*DATA LISTING*.
Start of Block

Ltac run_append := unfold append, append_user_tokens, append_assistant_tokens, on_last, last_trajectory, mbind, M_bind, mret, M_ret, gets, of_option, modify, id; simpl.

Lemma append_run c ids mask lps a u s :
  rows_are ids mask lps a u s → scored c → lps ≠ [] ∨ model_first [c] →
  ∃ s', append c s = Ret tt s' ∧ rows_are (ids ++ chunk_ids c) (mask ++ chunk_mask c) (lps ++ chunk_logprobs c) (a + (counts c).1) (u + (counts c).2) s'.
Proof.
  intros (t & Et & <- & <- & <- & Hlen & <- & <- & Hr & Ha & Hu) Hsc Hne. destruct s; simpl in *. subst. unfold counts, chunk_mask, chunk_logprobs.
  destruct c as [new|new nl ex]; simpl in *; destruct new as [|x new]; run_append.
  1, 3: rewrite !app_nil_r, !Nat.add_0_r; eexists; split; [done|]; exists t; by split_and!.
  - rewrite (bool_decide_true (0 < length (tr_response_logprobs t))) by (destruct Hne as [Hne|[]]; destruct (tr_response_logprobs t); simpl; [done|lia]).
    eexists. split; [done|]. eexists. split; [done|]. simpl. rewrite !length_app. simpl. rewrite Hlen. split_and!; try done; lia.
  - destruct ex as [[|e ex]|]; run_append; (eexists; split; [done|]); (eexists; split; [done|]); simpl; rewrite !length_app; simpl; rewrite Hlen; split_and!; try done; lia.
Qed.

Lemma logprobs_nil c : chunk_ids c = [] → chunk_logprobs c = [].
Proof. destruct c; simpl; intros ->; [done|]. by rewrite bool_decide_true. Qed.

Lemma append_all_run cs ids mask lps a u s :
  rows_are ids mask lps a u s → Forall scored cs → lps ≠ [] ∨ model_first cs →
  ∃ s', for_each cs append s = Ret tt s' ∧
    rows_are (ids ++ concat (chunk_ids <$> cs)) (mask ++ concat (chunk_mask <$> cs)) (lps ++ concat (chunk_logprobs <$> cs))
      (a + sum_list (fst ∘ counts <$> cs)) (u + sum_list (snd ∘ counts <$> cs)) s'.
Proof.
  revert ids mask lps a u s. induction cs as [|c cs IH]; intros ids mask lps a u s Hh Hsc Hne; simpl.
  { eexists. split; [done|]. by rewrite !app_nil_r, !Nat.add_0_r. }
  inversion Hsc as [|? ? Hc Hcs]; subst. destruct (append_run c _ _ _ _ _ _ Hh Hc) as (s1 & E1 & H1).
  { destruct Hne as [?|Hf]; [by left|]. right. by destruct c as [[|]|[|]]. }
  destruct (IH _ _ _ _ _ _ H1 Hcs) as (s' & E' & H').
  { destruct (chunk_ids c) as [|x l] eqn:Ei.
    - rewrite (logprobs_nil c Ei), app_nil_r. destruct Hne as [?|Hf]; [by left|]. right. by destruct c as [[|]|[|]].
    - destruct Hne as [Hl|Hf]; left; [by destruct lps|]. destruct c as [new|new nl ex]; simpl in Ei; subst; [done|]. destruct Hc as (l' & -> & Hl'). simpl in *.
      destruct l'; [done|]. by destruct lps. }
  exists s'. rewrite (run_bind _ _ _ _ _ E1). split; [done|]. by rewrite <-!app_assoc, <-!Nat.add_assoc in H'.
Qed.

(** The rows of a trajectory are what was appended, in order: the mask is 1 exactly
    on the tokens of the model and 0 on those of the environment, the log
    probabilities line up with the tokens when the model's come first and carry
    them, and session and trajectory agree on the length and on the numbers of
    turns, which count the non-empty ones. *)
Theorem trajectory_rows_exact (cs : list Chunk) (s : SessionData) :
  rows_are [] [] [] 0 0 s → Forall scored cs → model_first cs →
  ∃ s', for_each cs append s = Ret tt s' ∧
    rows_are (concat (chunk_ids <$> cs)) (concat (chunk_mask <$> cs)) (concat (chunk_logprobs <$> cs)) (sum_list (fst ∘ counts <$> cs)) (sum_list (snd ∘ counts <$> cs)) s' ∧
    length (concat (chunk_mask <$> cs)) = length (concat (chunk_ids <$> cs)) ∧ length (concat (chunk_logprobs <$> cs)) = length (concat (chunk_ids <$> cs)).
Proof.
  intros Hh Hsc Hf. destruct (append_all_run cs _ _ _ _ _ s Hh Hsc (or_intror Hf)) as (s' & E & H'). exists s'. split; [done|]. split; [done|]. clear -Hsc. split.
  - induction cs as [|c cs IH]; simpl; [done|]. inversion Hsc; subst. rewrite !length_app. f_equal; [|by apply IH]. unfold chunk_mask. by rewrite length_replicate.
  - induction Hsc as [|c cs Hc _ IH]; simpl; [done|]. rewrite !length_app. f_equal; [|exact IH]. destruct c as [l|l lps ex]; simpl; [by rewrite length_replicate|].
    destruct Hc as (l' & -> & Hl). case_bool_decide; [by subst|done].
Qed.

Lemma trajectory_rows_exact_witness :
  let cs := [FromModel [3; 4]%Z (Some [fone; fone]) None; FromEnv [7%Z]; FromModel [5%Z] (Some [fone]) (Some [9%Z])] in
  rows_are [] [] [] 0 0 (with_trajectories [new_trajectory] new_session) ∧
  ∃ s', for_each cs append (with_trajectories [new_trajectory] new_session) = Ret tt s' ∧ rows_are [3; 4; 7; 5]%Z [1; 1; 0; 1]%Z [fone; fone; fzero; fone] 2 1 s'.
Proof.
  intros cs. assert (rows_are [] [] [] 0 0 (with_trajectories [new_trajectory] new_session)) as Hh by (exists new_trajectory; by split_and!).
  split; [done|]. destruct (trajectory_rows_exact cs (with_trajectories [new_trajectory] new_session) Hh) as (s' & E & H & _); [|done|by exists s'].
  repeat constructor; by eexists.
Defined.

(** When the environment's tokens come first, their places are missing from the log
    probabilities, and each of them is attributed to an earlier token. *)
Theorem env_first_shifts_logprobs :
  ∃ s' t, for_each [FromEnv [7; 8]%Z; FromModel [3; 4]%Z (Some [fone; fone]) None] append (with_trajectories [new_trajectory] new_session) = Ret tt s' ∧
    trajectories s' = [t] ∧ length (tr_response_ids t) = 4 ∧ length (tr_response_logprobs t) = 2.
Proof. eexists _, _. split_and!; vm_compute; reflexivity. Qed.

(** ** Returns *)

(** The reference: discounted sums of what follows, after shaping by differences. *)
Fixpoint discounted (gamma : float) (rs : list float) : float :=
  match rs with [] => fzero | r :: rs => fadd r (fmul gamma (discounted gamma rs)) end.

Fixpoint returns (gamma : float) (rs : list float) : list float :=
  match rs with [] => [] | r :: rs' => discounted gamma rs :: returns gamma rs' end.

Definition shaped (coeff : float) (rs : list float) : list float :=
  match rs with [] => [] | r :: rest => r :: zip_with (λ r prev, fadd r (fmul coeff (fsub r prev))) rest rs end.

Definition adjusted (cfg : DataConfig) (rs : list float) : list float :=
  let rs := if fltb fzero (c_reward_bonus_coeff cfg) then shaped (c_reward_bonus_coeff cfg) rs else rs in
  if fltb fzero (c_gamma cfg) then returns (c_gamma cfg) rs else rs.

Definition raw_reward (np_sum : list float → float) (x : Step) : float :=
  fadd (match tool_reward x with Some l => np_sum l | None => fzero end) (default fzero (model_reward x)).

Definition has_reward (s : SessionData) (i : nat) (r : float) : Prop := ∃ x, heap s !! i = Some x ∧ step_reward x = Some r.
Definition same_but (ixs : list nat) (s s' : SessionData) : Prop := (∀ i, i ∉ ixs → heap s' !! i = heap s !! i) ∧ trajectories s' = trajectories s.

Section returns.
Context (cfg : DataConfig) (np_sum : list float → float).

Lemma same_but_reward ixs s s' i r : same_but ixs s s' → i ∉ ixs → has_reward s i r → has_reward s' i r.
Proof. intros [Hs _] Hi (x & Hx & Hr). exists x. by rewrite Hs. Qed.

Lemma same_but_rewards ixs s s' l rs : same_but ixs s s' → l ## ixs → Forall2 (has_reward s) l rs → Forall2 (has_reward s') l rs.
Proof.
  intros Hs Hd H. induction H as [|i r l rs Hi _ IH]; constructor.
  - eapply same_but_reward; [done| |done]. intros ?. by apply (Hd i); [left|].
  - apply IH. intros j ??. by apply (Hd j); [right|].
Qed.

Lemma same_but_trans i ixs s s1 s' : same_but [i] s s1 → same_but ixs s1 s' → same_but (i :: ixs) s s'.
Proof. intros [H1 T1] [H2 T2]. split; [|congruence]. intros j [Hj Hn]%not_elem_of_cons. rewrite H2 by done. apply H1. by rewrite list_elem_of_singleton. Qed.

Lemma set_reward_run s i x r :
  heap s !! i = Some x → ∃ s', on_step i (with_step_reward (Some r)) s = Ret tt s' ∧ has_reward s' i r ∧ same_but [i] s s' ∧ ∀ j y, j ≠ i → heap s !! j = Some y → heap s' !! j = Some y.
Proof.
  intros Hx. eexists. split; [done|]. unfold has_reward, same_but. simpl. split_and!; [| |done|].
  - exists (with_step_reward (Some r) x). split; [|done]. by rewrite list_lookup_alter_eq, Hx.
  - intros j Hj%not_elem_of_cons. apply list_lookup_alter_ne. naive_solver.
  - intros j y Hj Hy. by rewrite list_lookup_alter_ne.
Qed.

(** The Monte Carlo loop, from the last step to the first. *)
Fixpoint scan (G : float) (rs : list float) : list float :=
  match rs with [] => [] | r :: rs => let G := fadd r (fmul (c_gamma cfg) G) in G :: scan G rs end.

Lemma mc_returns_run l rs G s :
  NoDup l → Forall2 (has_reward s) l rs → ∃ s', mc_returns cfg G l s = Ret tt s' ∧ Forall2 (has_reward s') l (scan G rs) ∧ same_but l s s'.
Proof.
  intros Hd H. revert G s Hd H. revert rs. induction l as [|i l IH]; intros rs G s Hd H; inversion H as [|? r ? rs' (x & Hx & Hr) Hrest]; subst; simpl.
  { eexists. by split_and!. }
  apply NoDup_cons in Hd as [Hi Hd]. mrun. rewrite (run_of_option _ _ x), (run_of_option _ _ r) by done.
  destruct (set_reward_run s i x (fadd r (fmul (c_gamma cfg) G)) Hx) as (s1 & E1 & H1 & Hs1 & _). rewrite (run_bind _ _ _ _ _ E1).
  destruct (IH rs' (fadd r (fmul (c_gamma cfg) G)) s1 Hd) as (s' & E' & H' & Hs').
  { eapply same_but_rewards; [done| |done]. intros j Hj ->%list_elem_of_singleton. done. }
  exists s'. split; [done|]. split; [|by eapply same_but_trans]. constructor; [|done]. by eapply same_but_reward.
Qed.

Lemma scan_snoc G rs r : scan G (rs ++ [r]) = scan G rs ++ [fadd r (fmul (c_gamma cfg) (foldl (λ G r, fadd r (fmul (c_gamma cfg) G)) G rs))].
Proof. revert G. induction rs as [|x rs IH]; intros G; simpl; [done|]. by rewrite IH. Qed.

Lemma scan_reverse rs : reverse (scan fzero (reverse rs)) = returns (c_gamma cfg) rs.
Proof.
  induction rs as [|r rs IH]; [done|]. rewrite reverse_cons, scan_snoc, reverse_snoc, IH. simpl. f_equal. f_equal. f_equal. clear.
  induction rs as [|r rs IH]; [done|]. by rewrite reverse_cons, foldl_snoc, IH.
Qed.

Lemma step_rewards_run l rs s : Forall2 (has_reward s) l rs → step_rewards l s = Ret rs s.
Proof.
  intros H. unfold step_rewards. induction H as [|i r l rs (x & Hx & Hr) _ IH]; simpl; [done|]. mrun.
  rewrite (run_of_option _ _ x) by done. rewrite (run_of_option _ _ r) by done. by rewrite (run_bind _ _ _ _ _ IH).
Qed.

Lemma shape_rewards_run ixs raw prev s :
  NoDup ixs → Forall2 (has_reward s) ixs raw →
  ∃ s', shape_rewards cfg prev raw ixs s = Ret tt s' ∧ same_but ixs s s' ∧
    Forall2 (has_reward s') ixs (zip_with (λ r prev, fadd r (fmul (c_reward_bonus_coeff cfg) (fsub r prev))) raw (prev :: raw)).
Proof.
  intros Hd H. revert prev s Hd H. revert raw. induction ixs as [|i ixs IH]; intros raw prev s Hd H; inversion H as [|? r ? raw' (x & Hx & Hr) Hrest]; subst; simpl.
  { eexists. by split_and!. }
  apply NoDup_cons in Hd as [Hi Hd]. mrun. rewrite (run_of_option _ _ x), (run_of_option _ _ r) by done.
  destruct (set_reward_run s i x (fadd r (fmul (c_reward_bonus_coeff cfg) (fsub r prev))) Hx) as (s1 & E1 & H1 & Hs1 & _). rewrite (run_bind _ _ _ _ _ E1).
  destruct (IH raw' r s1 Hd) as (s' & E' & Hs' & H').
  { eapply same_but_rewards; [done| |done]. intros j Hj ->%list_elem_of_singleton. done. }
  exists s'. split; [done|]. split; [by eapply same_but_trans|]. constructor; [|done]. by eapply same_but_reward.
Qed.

End of Block

*WHAT IS EXPECTED*. Take exactly the lines from the one containing "s' t, for_each" through the one containing "match rs with [] => fzero" in the data above, and output them with nothing added.

*SOLUTION FOR THIS PROBLEM*.
  ∃ s' t, for_each [FromEnv [7; 8]%Z; FromModel [3; 4]%Z (Some [fone; fone]) None] append (with_trajectories [new_trajectory] new_session) = Ret tt s' ∧
    trajectories s' = [t] ∧ length (tr_response_ids t) = 4 ∧ length (tr_response_logprobs t) = 2.
Proof. eexists _, _. split_and!; vm_compute; reflexivity. Qed.

(** ** Returns *)

(** The reference: discounted sums of what follows, after shaping by differences. *)
Fixpoint discounted (gamma : float) (rs : list float) : float :=
  match rs with [] => fzero | r :: rs => fadd r (fmul gamma (discounted gamma rs)) end.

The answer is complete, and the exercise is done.